Schell lives in Austin now, and a walk through her neighborhood five years ago brought the realization that she didn’t know her neighbors. “I was part of that 50 percent,” she said.

But then something interesting happened. She hosted a backyard barbecue for friends and didn’t have room inside so she ordered a couple of cheap picnic tables from Lowe’s. When the delivery driver left a table in her front yard, she had a thought: “What if I left a table there?” And then she wondered, “What would it look like to plant the seeds of presence in our neighborhood?”

So she painted the table turquoise, her favorite color, and within minutes a neighbor she’d never seen before stopped by and said she loved turquoise too.

“I couldn’t have lived closer and I had never seen her before,” said Schell.

Friends and strangers took notice of the table and word spread and the tables began to multiply and now there are thousands of turquoise tables in 50 states and 13 countries.

I’ve written about the turquoise tables in earlier blogs because, thanks to Wilshire and especially Tiffany Wright, we have one in our yard. But meeting the person who started the movement adds a layer of interest because she’s not just one of those goofy people from Austin who is living the mantra, “Keep Austin Weird.” As it turns out, she wasn’t intending to start a movement; she was just trying to bring back some of what makes being a neighbor not only enjoyable but vital.

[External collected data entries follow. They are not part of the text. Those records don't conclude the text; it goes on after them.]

(* ===== verification/VirtioProps.v ===== *)
(** * The VirtIO-MMIO driver implements a disk

    Against an allocator and a device that keep their laws, the driver's
    [read_sector] and [write_sector] answer as an array of sectors does, for
    any number of requests: through the wrap of the 16-bit ring indices and
    whatever number of turns the device takes. *)

From Stdlib Require Import ZArith Lia.
From stdpp Require Import base list gmap numbers.
From S2P Require Import Prelude Bytes Hw Virtio VirtioSpec VirtioMem.

Local Open Scope Z_scope.

Section alloc.
Context {Dv : Type} `{Machine Dv} `{!CallocLaws Dv}.
Implicit Type h : Hw Dv.

(** A region inside a block. *)
Definition within (b : Z * Z) (x n : Z) : Prop := b.1 <= x /\ x + n <= b.1 + b.2.

(** [dma_alloc] gives a zeroed region of its own and leaves the blocks given
    out before it as they are. *)
Record fresh (h : Hw Dv) (p size : Z) (h' : Hw Dv) : Prop := {
  fr_block : exists b, h_heap h' = b :: h_heap h /\ within b p size /\ calloc (h_heap h) b.2 = Some b.1;
  fr_dev : h_dev h' = h_dev h;
  fr_range : 0 < p /\ p + size <= 2 ^ 64;
  fr_ram : ram p size;
  fr_apart b : b ∈ h_heap h -> apart (p, size) b;
  fr_keep b x n : b ∈ h_heap h -> within b x (Z.of_nat n) -> mread (h_mem h') x n = mread (h_mem h) x n;
  fr_zero : mread (h_mem h') p (Z.to_nat size) = zeros size;
}.

Lemma dma_alloc_fresh size h : 0 < size ->
  dma_alloc size h = (Err MemoryError, h) \/
  exists p h', dma_alloc size h = (Ok p, h') /\ fresh h p size h'.
Proof.
  intros Hs. unfold dma_alloc. destruct (calloc (h_heap h) (size + 4096)) as [raw|] eqn:Hc; [right|by left].
  destruct (calloc_block (h_heap h) (size + 4096) raw ltac:(lia) Hc) as (Hp & He & Hap).
  destruct (page_up raw ltac:(lia)) as [Hpg _]. set (p := Z.land (raw + 4095) (Z.lnot 4095)) in *.
  eexists p, _. split; [done|]. rewrite list.Forall_forall in Hap.
  split; cbn [h_heap h_dev h_mem]; [| done | lia | | | | ].
  - eexists. split_and!; [done| |done]. unfold within. simpl. lia.
  - intros x Hx. apply (calloc_ram _ _ _ x Hc). lia.
  - intros b Hb. specialize (Hap b Hb). unfold apart in *. simpl in *. lia.
  - intros b x n Hb Hx. specialize (Hap b Hb). unfold apart, within in *. simpl in *.
    apply mread_mwrite_out. rewrite len_zeros by lia. lia.
  - rewrite mread_zeros by lia. done.
Qed.
End alloc.

Lemma map_mod_bytes l : bytes_ok l -> map (fun b => b mod 256) l = l.
Proof. induction 1 as [|b l Hb Hl IH]; [done|]. cbn [map]. rewrite IH. f_equal. by apply Z.mod_small. Qed.

Section buffers.
Context {Dv : Type} `{VirtioDisk Dv} `{!VirtioLaws Dv} `{!CallocLaws Dv}.
Implicit Type h : Hw Dv.

(** The queue is left alone by what is written outside of its block. *)
Lemma ring_fresh q blk ai lu nd h p size h' :
  ring_inv q blk ai lu nd h -> fresh h p size h' -> ring_inv q blk ai lu nd h' /\ beside q p size.
Proof.
  intros [Hfit Hvq Hc Hlast Hn Hu Hheap Hin Hram] [(b & Eb & _) Hdev _ _ Hap Hkeep _].
  destruct (queue_fit_end q Hfit). pose proof (qf_num q Hfit). split.
  - constructor; rewrite ?Hdev, ?Eb; try done.
    + unfold used_at. rewrite (Hkeep blk); [done|done|]. unfold within. lia.
    + by apply list_elem_of_further.
  - specialize (Hap blk Hheap). unfold apart, beside in *. simpl in *. lia.
Qed.

Lemma ring_mwrite q blk ai lu nd h p l :
  ring_inv q blk ai lu nd h -> beside q p (len l) -> ring_inv q blk ai lu nd (setm h (mwrite (h_mem h) p l)).
Proof.
  intros [Hfit Hvq Hc Hlast Hn Hu Hheap Hin Hram] Hb. destruct (queue_fit_end q Hfit). pose proof (qf_num q Hfit).
  constructor; try done. cbn [setm h_mem]. unfold used_at. rewrite mread_mwrite_out; [done|]. unfold beside in Hb. lia.
Qed.

Record ready (q : Vq) (op lba : Z) (payload : bytes) (hdr data stat : Z) (h' : Hw Dv) : Prop := {
  rd_hdr : mread (h_mem h') hdr 16 = header op lba;
  rd_data : mread (h_mem h') data (length payload) = payload;
  rd_beside : beside q hdr 16 /\ beside q data 512 /\ beside q stat 1;
  rd_range : 0 <= hdr < 2 ^ 64 /\ 0 <= data < 2 ^ 64 /\ 0 <= stat < 2 ^ 64;
  rd_apart : (stat + 1 <= data \/ data + 512 <= stat) /\ (stat + 1 <= hdr \/ hdr + 16 <= stat);
  rd_ram : ram data 512 /\ ram stat 1;
}.

(** The buffers are ready for the device, or memory ran out. *)
Lemma buffers_ready q blk ai lu nd h op lba fill payload :
  ring_inv q blk ai lu nd h -> len payload <= 512 ->
  (forall p h, ram p 512 -> fill p h = (Ok tt, setm h (mwrite (h_mem h) p payload))) ->
  exists h', ring_inv q blk ai lu nd h' /\ h_dev h' = h_dev h /\
    (buffers op lba fill h = (Err MemoryError, h') \/
     exists hdr data stat, buffers op lba fill h = (Ok (hdr, data, stat), h') /\ ready q op lba payload hdr data stat h').
Proof.
  intros Hi Hl Hfill. unfold buffers.
  destruct (dma_alloc_fresh 16 h ltac:(lia)) as [E1|(hdr & h1 & E1 & F1)].
  { exists h. split_and!; try done. left. by apply bind_fail. }
  destruct (ring_fresh _ _ _ _ _ _ _ _ _ Hi F1) as [I1 B1]. rewrite (bind_step _ _ _ _ _ E1).
  erewrite bind_step by (apply write_header_ram, (fr_ram _ _ _ _ F1)).
  set (h2 := setm h1 (mwrite (h_mem h1) hdr (header op lba))).
  assert (I2 : ring_inv q blk ai lu nd h2) by (apply ring_mwrite; [done|by rewrite len_header]).
  destruct (fr_block _ _ _ _ F1) as (b1 & Hb1 & W1 & _).
  destruct (dma_alloc_fresh 512 h2 ltac:(lia)) as [E3|(data & h3 & E3 & F3)].
  { exists h2. split_and!; [done|apply F1|]. left. by apply bind_fail. }
  destruct (ring_fresh _ _ _ _ _ _ _ _ _ I2 F3) as [I3 B3]. rewrite (bind_step _ _ _ _ _ E3).
  erewrite bind_step by (apply Hfill, (fr_ram _ _ _ _ F3)).
  set (h4 := setm h3 (mwrite (h_mem h3) data payload)).
  assert (I4 : ring_inv q blk ai lu nd h4).
  { apply ring_mwrite; [done|]. pose proof (len_nonneg payload). unfold beside in *. lia. }
  destruct (fr_block _ _ _ _ F3) as (b3 & Hb3 & W3 & _).
  assert (D4 : h_dev h4 = h_dev h) by (etrans; [apply F3|apply F1]).
  destruct (dma_alloc_fresh 4 h4 ltac:(lia)) as [E5|(stat & h5 & E5 & F5)].
  { exists h4. split_and!; [done..|]. left. by apply bind_fail. }
  destruct (ring_fresh _ _ _ _ _ _ _ _ _ I4 F5) as [I5 B5]. rewrite (bind_step _ _ _ _ _ E5).
  exists h5. split_and!; [done|by rewrite (fr_dev _ _ _ _ F5)|]. right. exists hdr, data, stat. split; [done|].
  assert (M1 : b1 ∈ h_heap h2) by (cbn [h2 setm h_heap]; rewrite Hb1; apply list_elem_of_here).
  assert (M3 : b3 ∈ h_heap h4 /\ b1 ∈ h_heap h4).
  { cbn [h4 setm h_heap]. rewrite Hb3. split; [apply list_elem_of_here|by apply list_elem_of_further]. }
  pose proof (fr_apart _ _ _ _ F3 b1 M1) as A31. pose proof (fr_apart _ _ _ _ F5 b3 (proj1 M3)) as A53.
  pose proof (fr_apart _ _ _ _ F5 b1 (proj2 M3)) as A51. pose proof (fr_range _ _ _ _ F1). pose proof (fr_range _ _ _ _ F3). pose proof (fr_range _ _ _ _ F5).
  unfold apart, within, beside in *. cbn [fst snd] in *. constructor.
  - rewrite (fr_keep _ _ _ _ F5 b1) by (apply M3 || (unfold within; lia)). cbn [h4 setm h_mem].
    rewrite mread_mwrite_out by lia. rewrite (fr_keep _ _ _ _ F3 b1) by (done || (unfold within; lia)).
    by apply mread_mwrite_same.
  - rewrite (fr_keep _ _ _ _ F5 b3) by (apply M3 || (unfold within, len in *; lia)). by apply mread_mwrite_same.
  - unfold beside. lia.
  - lia.
  - lia.
  - split; [apply F3|]. eapply ram_sub; [apply F5|lia..].
Qed.

(** A byte written to the status cell. *)
Lemma ready_stamp q op lba payload hdr data stat h v : len payload <= 512 ->
  ready q op lba payload hdr data stat h ->
  ready q op lba payload hdr data stat (setm h (mwrite (h_mem h) stat (le_bytes 1 v))).
Proof.
  intros Hp [R1 R2 R3 R4 [R5 R5'] R6]. constructor; try done; cbn [setm h_mem].
  - rewrite mread_mwrite_out; [done|]. rewrite len_le_bytes. lia.
  - rewrite mread_mwrite_out; [done|]. rewrite len_le_bytes. unfold len in Hp. lia.
Qed.

(** What a served request did: a read found the sector, a write replaced it. *)
Lemma served_effect q rq ai h m1 h' cap dk payload :
  queue_fit q -> capacity (h_dev h) = cap -> (forall l, disk (h_dev h) l = dk l) -> 0 <= r_sector rq < cap ->
  beside q (r_data rq) 512 -> beside q (r_stat rq) 1 -> r_stat rq + 1 <= r_data rq \/ r_data rq + 512 <= r_stat rq ->
  mread m1 (r_data rq) (length payload) = payload -> served q rq ai (setm h m1) h' ->
  (r_op rq = VIRTIO_BLK_T_IN -> mread (h_mem h') (r_data rq) 512 = dk (r_sector rq) /\ forall l, disk (h_dev h') l = dk l) /\
  (r_op rq = VIRTIO_BLK_T_OUT -> len payload = 512 -> bytes_ok payload ->
     forall l, disk (h_dev h') l = upd dk (r_sector rq) payload l).
Proof.
  intros Hq Hcap Hdk Hsec B2 B3 Rap R2 [_ Sm _ _ _ Sd]. cbn [setm h_dev h_mem] in *. rewrite Hcap in *.
  assert (Hin : in_disk cap rq = true) by (unfold in_disk; lia). split.
  - intros Eop. split.
    + rewrite Sm, <- Hdk. apply serve_data; try done. intros _. apply disk_sectors. lia.
    + intros l. rewrite Sd. unfold serve_disk. rewrite Hin, Eop. apply Hdk.
  - intros Eop Hpl Hok l. rewrite Sd. unfold serve_disk, upd. rewrite Hin, Eop. cbn [andb VIRTIO_BLK_T_OUT Z.eqb Pos.eqb].
    destruct (l =? r_sector rq); [|apply Hdk].
    replace 512%nat with (length payload) by (unfold len in Hpl; lia). rewrite R2. by apply map_mod_bytes.
Qed.
End buffers.

Section driver.
Context {Dv : Type} `{VirtioDisk Dv} `{!VirtioLaws Dv} `{!CallocLaws Dv}.
Implicit Types (h : Hw Dv) (drv : VirtioMmioBlk).

(** ** Running the driver's code *)

Lemma bind_self {A B} (f : VirtioMmioBlk -> A) (k : A -> M (mmio_st (Dv := Dv)) B) drv h :
  bind (self f) k (drv, h) = k (f drv) (drv, h).
Proof. done. Qed.
Lemma bind_set {B} f (k : unit -> M (mmio_st (Dv := Dv)) B) drv h :
  bind (self_set f) k (drv, h) = k tt (f drv, h).
Proof. done. Qed.
Lemma on_hw_eq {A} (m : M (Hw Dv) A) drv h r h' : m h = (r, h') -> on_hw m (drv, h) = (r, (drv, h')).
Proof. intros E. unfold on_hw, zoom. simpl. by rewrite E. Qed.
Lemma bind_hw {A B} (m : M (Hw Dv) A) (k : A -> M (mmio_st (Dv := Dv)) B) drv h a h' :
  m h = (Ok a, h') -> bind (on_hw m) k (drv, h) = k a (drv, h').
Proof. intros E. apply bind_step. by apply on_hw_eq. Qed.

Definition the_queue drv : Vq := mkVq QUEUE_SIZE (m_desc_phys drv) (m_avail_phys drv) (m_used_phys drv).

Record mmio_inv (blk : Z * Z) drv h : Prop := {
  mi_ring : ring_inv (the_queue drv) blk (m_avail_idx drv) (m_last_used drv) (m_next_desc drv) h;
  mi_bell : doorbell = m_base drv + 0x050;
}.

(** ** Completion *)

Lemma used_idx_eq drv h c :
  dev_claims (m_used_phys drv) = false -> used_at (the_queue drv) c (h_mem h) ->
  _used_idx (drv, h) = (Ok (c mod 65536), (drv, h)).
Proof.
  intros Hr Hu. unfold _used_idx. rewrite bind_self. erewrite bind_hw by (by apply mmio_read_ram).
  unfold ret. by rewrite <- (used_index _ _ _ Hu).
Qed.

Section poll.
Context (drv : VirtioMmioBlk) (rq : Req) (ai : Z).
Abbreviation q := (the_queue drv).
Context (Hq : queue_fit q) (Hdata : beside q (r_data rq) 512) (Hstat : beside q (r_stat rq) 1).
Context (Hram : dev_claims (m_used_phys drv) = false).

Lemma poll_served fuel h h' : 0 <= r_sector rq -> used_at q ai (h_mem h) -> served q rq ai h h' ->
  poll fuel (Z.land (ai + 1) 0xFFFF) (drv, h') = (Ok tt, (drv, h')).
Proof.
  intros Hp Hu [_ Hm _ _ _ _].
  assert (E : _used_idx (drv, h') = (Ok ((ai + 1) mod 65536), (drv, h'))).
  { apply used_idx_eq; [done|]. rewrite Hm. apply serve_used; try done. by apply sector_len. }
  rewrite target_mod. destruct fuel; cbn [poll]; rewrite (bind_step _ _ _ _ _ E); by rewrite Z.eqb_refl.
Qed.

(** A turn of the device that was handed the request, and the polls after it. *)
Lemma poll_turn fuel h d m :
  0 <= r_sector rq -> cursor (h_dev h) = ai mod 65536 -> used_at q ai (h_mem h) ->
  outstanding q rq (h_dev h) (h_mem h) -> turn q rq (h_dev h) (h_mem h) d m -> (patience (h_dev h) <= fuel)%nat ->
  exists h', poll fuel (Z.land (ai + 1) 0xFFFF) (drv, mkHw m (h_heap h) d) = (Ok tt, (drv, h')) /\ served q rq ai h h'.
Proof.
  revert h d m. induction fuel as [|fuel IH]; intros h d m Hp Hc Hu Ho (Hv & Hcap & Ht) Hf;
    destruct Ht as [(-> & Hc' & Hd' & Hlt)|(-> & Hc' & Hd')]; try lia.
  - eexists. split; [eapply poll_served; [done|exact Hu|]|]; by apply turn_served.
  - destruct h as [m0 hp d0]. cbn [h_heap h_mem h_dev] in *.
    assert (Ho' : outstanding q rq d m0) by (destruct Ho as (_ & ? & ?); unfold outstanding; by rewrite Hc').
    destruct (dev_run d m0) as [d2 m2] eqn:Er.
    destruct (IH (mkHw m0 hp d) d2 m2) as (h' & Hpoll & Hs); cbn [h_heap h_mem h_dev]; try done; [congruence|by apply run_law|lia|].
    exists h'. split; [|by apply (served_idle q rq ai m0 hp d0 d)].
    cbn [poll]. erewrite bind_step by (apply used_idx_eq; [done|exact Hu]). rewrite target_later.
    erewrite bind_hw; [exact Hpoll|]. unfold sleep. cbn [h_heap h_mem h_dev]. by rewrite Er.
  - eexists. split; [eapply poll_served; [done|exact Hu|]|]; by apply turn_served.
Qed.
End poll.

It sounds like there was a good measure of nostalgia in her desire, but she hints at a higher purpose as well.

“I know from scripture that we are called to know our neighbors,” she said. “We were created to live in community.”

I know that instinctively, but still it can set me on edge. While LeAnn has the gift of hospitality and she shares it generously, I have the impediment of introversion and I can cling to it if allowed. So LeAnn will “set the table” for guests and I’ll follow her lead. But as it turns out, the turquois table sort of runs itself. Maybe because of the bright color, or because of the fact that it’s in the yard near the street, but people seem to notice it and come to it without much prompting. We’ve hosted some intentional events out there, but some of what we’ve done has been very low key and ad lib and that brings people too.

Most surprising is that we’ve had a neighbor tell us they’ve seen people sitting at our table when we’ve done nothing at all. Just sitting, or perhaps resting? From what, we don’t know: maybe a long walk, maybe a bad day?

That’s an interesting development, but we’ll need to be more watchful. Not in the “get off my yard!” kind of way but in the “what can we do for you?” kind of way. Because being a good neighbor and being community requires some real interaction.

As Schell said: “We live in the digital age and yet we have never been more lonely. I felt that loneliness. . . . There will never be an i-device that can take the place of eye contact.”